Crowdsourcing as a Map Reduce Job
Navy SBIR 2013.1 - Topic N131-063
ONR - Ms. Lore Anne Ponirakis - [email protected]
Opens: December 17, 2012 - Closes: January 16, 2013
N131-063 TITLE: Crowdsourcing as a Map Reduce Job
TECHNOLOGY AREAS: Information Systems, Human Systems
ACQUISITION PROGRAM: PMMI, MCSC
OBJECTIVE: Develop a methodology based on cloud computing for using crowdsourcing to recognize social changes or activity of immediate significance to crisis situations.
DESCRIPTION: During crises situations, whether they are caused by national disasters or regional instability, accurate and timely information is needed for mission success. Some of this information can be retrieved from existing data sources (e.g. local weather) but much needs to be reasoned about by humans (how locals will react to the insertion of forces). During the early phases of a crisis, decision makers such as Marine Expeditionary Unit (MEU) commanders are often confronted with more raw information than can be processed even if they had an organic capability to interpret the data. A capability to surge analytic efforts is needed in support of crises response in order to optimize tactical operations. Crowdsourcing is a methodology that distributes analytic efforts to a large group to create a more accurate product faster. Crowdsourcing represents a distributed problem solving model that has existed for many years but has become more effective through the use of the Internet (1). The benefits include a means to obtain information from a wider range of sources than might be present in one organization. In addition, communities can be made both contributors and beneficiaries of group team work. The power of social networking was demonstrated in the DARPA Network Challenge (2) where this challenge showed that groups can collaborate on locating moored weather balloons. It has also been shown that disclosure of problem information to a large group of contributors is an effective means of solving scientific problems (3). The value of open information sharing has been shown not only with science problems but also cultural products. The developers of Ushahidi reporting service demonstrated that citizen inputs could be collected through mobile phones and do a better job of reporting acts of violence than that achieved through mainstream media (4). Technologies have evolved to bring information together via the internet.

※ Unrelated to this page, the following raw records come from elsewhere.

Lemma custom_get_spec self :
  custom_inv self ->
  match _heap (_queue self) with
  | [] => get self = Ok (None, self)
  | _ =>
    exists k c a self',
      get self = Ok (Some a, self') /\
      _heap (_queue self) !! 0%nat = Some (k, c, a) /\
      _heap (_queue self) ≡ₚ (k, c, a) :: _heap (_queue self') /\
      _sorted_by_bound self ≡ₚ
        (signed_bound conv (Node.bound a), c, a) :: _sorted_by_bound self' /\
      _count (_queue self') = _count (_queue self) /\
      _best_objective self' = _best_objective self /\
      (heap_wf (_heap (_queue self)) ->
       heap_wf (_heap (_queue self')) /\
       Forall (fun e => tuple_le (k, c, a) e = true) (_heap (_queue self))) /\
      custom_inv self'
  end.
Proof.
  intros Hinv. pose proof (custom_inv_sbb_nodup self Hinv) as Hnds.
  destruct Hinv as (Hc & Hn & Hlt & Hnd & Hperm & Hok & Hs). unfold get.
  destruct (_heap (_queue self)) as [|e0 heap] eqn:Hheap.
  - assert (Hsz : (0 <? _NoThreadingMaxPriorityFirstQueue.size (_queue self)) = false).
    { unfold _NoThreadingMaxPriorityFirstQueue.size. by rewrite Hheap. }
    by rewrite Hsz.
  - destruct (queue_get_nonempty (_queue self)) as (k & c & a & heap' & Hget & H0 & Hpermq & Hmin).
    { by rewrite Hheap. }
    rewrite (proj2 (queue_size_pos (_queue self))) by (by rewrite Hheap).
    rewrite Hheap in H0, Hpermq, Hmin. simpl in H0. injection H0 as ->.
    rewrite Hget. unfold Node._extract_bound. rewrite Hc.
    set (x := (signed_bound conv (Node.bound a), c, a)).
    assert (Hin : cnt_item x ∈ cnt_item <$> _sorted_by_bound self).
    { rewrite <- Hperm. simpl. left. }
    apply list_elem_of_fmap in Hin as (e & He & Hin).
    assert (Hoke : sbb_entry_ok e) by (rewrite Forall_forall in Hok; auto).
    assert (e = x) as ->.
    { destruct e as [[ke ce] de], Hoke as [_ Hk]. unfold cnt_item in He. simpl in *.
      simplify_eq. done. }
    destruct (sorted_remove_spec (_sorted_by_bound self) x x) as (l' & Hrem & Hperms & Hs');
      try done.
    + eapply Forall_impl; [done|]. apply sbb_entry_key_ok.
    + by apply sbb_entry_key_ok.
    + apply tuple_eqb_spec. split; [|done]. apply float_eqb_refl. by apply sbb_entry_key_ok.
    + intros e' He' Heq. apply tuple_eqb_spec in Heq as [_ Heq].
      by apply (NoDup_fmap_eq (fun e => e.1.2) (_sorted_by_bound self)).
    + rewrite Hrem. cbn [mbind result_bind].
      eexists k, c, a, _. split; [reflexivity|].
      cbn [_queue _heap _count _converger _sorted_by_bound _best_objective].
      split; [done|]. split; [done|]. split; [done|]. split; [done|]. split; [done|].
      split; [done|]. unfold custom_inv.
      cbn [_queue _heap _count _converger _sorted_by_bound _best_objective].
      split; [done|]. split; [done|]. split; [|split; [|split; [|split]]].
      * rewrite Hpermq in Hlt. by apply Forall_cons in Hlt as [_ Hlt].
      * rewrite Hpermq in Hnd. simpl in Hnd. by apply NoDup_cons in Hnd as [_ Hnd].
      * rewrite Hpermq, Hperms in Hperm. simpl in Hperm.
        by apply Permutation_cons_inv in Hperm.
      * rewrite Hperms in Hok. by apply Forall_cons in Hok as [_ Hok].
      * done.
Qed.

Lemma update_loop_spec R sbb H :
  Forall sbb_entry_ok sbb -> tuple_sorted sbb ->
  NoDup ((fun e => e.1.2) <$> sbb) ->
  cnt_item <$> sbb ≡ₚ cnt_item <$> (H ++ R) ->
  exists sbb',
    update_loop conv (cnt_item <$> R) sbb = Ok (R.*2, sbb') /\
    cnt_item <$> sbb' ≡ₚ cnt_item <$> H /\
    Forall sbb_entry_ok sbb' /\ tuple_sorted sbb'.
Proof.
  revert sbb. induction R as [|r R IH]; intros sbb Hok Hs Hnd Hperm; cbn [fmap list_fmap update_loop].
  - exists sbb. rewrite app_nil_r in Hperm. done.
  - destruct r as [[kr c] a]. cbn [cnt_item fst snd]. unfold Node._extract_bound.
    set (x := (signed_bound conv (Node.bound a), c, a)).
    rewrite <- Permutation_middle in Hperm. cbn [fmap list_fmap cnt_item fst snd] in Hperm.
    assert (Hin : (c, a) ∈ cnt_item <$> sbb) by (rewrite Hperm; left).
    apply list_elem_of_fmap in Hin as (e & He & Hin).
    assert (Hoke : sbb_entry_ok e) by (rewrite Forall_forall in Hok; auto).
    assert (e = x) as ->.
    { destruct e as [[ke ce] de], Hoke as [_ Hk]. unfold cnt_item in He. simpl in *.
      simplify_eq. done. }
    destruct (sorted_remove_spec sbb x x) as (l' & Hrem & Hperms & Hs'); try done.
    + eapply Forall_impl; [done|]. apply sbb_entry_key_ok.
    + by apply sbb_entry_key_ok.
    + apply tuple_eqb_spec. split; [|done]. apply float_eqb_refl. by apply sbb_entry_key_ok.
    + intros e' He' Heq. apply tuple_eqb_spec in Heq as [_ Heq].
      by apply (NoDup_fmap_eq (fun e => e.1.2) sbb).
    + rewrite Hrem. cbn [mbind result_bind].
      destruct (IH l') as (sbb' & Hloop & Hp' & Hok' & Hs'').
      * rewrite Hperms in Hok. by apply Forall_cons in Hok as [_ Hok].
      * done.
      * rewrite Hperms in Hnd. simpl in Hnd. by apply NoDup_cons in Hnd as [_ Hnd].
      * rewrite Hperms in Hperm. simpl in Hperm. by apply Permutation_cons_inv in Hperm.
      * rewrite Hloop. cbn [mbind result_bind]. exists sbb'. done.
Qed.

Lemma custom_update_spec self best :
  custom_inv self ->
  exists removed self',
    update_for_best_objective self best = Ok (removed, self') /\
    _heap (_queue self) ≡ₚ _heap (_queue self') ++
      filter_removed (fun _ d => objective_can_improve conv best (Node.bound d))
        (_heap (_queue self)) /\
    removed = (filter_removed (fun _ d => objective_can_improve conv best (Node.bound d))
        (_heap (_queue self))).*2 /\
    Forall (fun d => objective_can_improve conv best (Node.bound d) = true) (items self') /\
    Forall (fun d => objective_can_improve conv best (Node.bound d) = true)
      (_sorted_by_bound self').*2 /\
    Forall (fun d => objective_can_improve conv best (Node.bound d) = false) removed /\
    _best_objective self' = best /\
    _count (_queue self') = _count (_queue self) /\
    (Forall key_ok (_heap (_queue self)) -> heap_wf (_heap (_queue self'))) /\
    custom_inv self'.
Proof.
  intros Hinv. pose proof (custom_inv_sbb_nodup self Hinv) as Hnds.
  destruct Hinv as (Hc & Hn & Hlt & Hnd & Hperm & Hok & Hs).
  unfold update_for_best_objective, items, _NoThreadingMaxPriorityFirstQueue.items.
  rewrite Hc.
  set (func := fun (_ : float) data_ =>
    objective_can_improve conv best (Node._extract_bound data_)).
  pose proof (queue_filter_counters_spec (_queue self) func) as H.
  destruct (filter_counters (_queue self) func) as [pairs queue].
  destruct H as (Hcount & -> & Hpermq & Hkeep & Hrem & Hwf).
  destruct (update_loop_spec (filter_removed func (_heap (_queue self)))
              (_sorted_by_bound self) (_heap queue)) as (sbb' & Hloop & Hp' & Hok' & Hs');
    try done.
  { rewrite <- Hperm. by apply fmap_Permutation. }
  unfold cnt_item in Hloop. rewrite Hloop. cbn [mbind result_bind].
  eexists _, _. split; [reflexivity|].
  cbn [_queue _heap _count _converger _sorted_by_bound _best_objective].
  split; [done|]. split; [done|]. split; [by apply Forall_fmap|].
  split.
  { rewrite <- cnt_item_snd, Hp', cnt_item_snd. by apply Forall_fmap. }
  split; [by apply Forall_fmap|]. split; [done|]. split; [done|]. split; [done|].
  unfold custom_inv. cbn [_queue _heap _count _converger _sorted_by_bound _best_objective].
  rewrite Hcount.
  split; [done|]. split; [done|]. split; [|split; [|split; [|split]]]; try done.
  - rewrite Hpermq in Hlt. by apply Forall_app in Hlt as [Hlt _].
  - rewrite Hpermq, fmap_app in Hnd. by apply NoDup_app in Hnd as [Hnd _].
Qed.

The evolving DoD cloud architecture, with a map reduce application construct, may be well suited to allow crowdsourcing to be used during crises response periods. To enable this capability, innovative data collection, clustering, and dissemination methods are needed (map) as well as innovation in how many inputs can be quickly reduced into actionable information automatically. The implementation of crowd sourcing as a distributed analytic capability for MEU commander assigned a crisis response mission must, however, be very different than the commercial use of this technique. The MEU commander will not have the time to sift through a large number of received responses. Rather than the manual reduce process typically used by crowd sourcers, a military response to crises requires an automated reduce process. The other innovation required for the use of crowd sourcing for crises response that must be explored by proposers is the use of crowd sourcing principals to responses received from both humans and machine analytic fusion nodes. Deriving metrics for such a map reduce task has technical risk but is foundational to the use of cloud enabled collaborative workflows.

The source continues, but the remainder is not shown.